Stored data entries:
------
Lemma automatic_rename_changes_no_title_witness :
  exists chats',
    App.renameChat sampleParse sampleStringify (js "k3x9") (js "Sums") false
      sampleStorage !! js "chats" = Some (sampleStringify chats')
    /\ Forall (fun c => App.renamed c = true) chats'
    /\ (false = false -> js "k3x9" ∈ map App.chat_id sampleChats ->
        chats' = sampleChats).
Proof.
  apply (automatic_rename_changes_no_title sampleParse sampleStringify
           sample_codec_round_trip sample_codec_nonempty
           sampleStorage sampleChats (js "k3x9") (js "Sums") false).
  - apply lookup_singleton_eq.
  - repeat constructor.
Defined.

Lemma deleted_chat_is_gone_witness :
  (App.findChatById sampleParse (js "k3x9")
     (App.deleteChatLocal sampleParse sampleStringify (js "k3x9") sampleStorage)).1.2
  = None.
Proof.
  apply (deleted_chat_is_gone sampleParse sampleStringify
           sample_codec_round_trip sample_codec_nonempty
           sampleStorage sampleChats (js "k3x9")).
  - apply lookup_singleton_eq.
  - apply (bool_decide_unpack _). by vm_compute.
Defined.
------
# Work request:
Nothing in the data should be altered; please repeat it exactly.

# Answer space:
Lemma automatic_rename_changes_no_title_witness :
  exists chats',
    App.renameChat sampleParse sampleStringify (js "k3x9") (js "Sums") false
      sampleStorage !! js "chats" = Some (sampleStringify chats')
    /\ Forall (fun c => App.renamed c = true) chats'
    /\ (false = false -> js "k3x9" ∈ map App.chat_id sampleChats ->
        chats' = sampleChats).
Proof.
  apply (automatic_rename_changes_no_title sampleParse sampleStringify
           sample_codec_round_trip sample_codec_nonempty
           sampleStorage sampleChats (js "k3x9") (js "Sums") false).
  - apply lookup_singleton_eq.
  - repeat constructor.
Defined.

Lemma deleted_chat_is_gone_witness :
  (App.findChatById sampleParse (js "k3x9")
     (App.deleteChatLocal sampleParse sampleStringify (js "k3x9") sampleStorage)).1.2
  = None.
Proof.
  apply (deleted_chat_is_gone sampleParse sampleStringify
           sample_codec_round_trip sample_codec_nonempty
           sampleStorage sampleChats (js "k3x9")).
  - apply lookup_singleton_eq.
  - apply (bool_decide_unpack _). by vm_compute.
Defined.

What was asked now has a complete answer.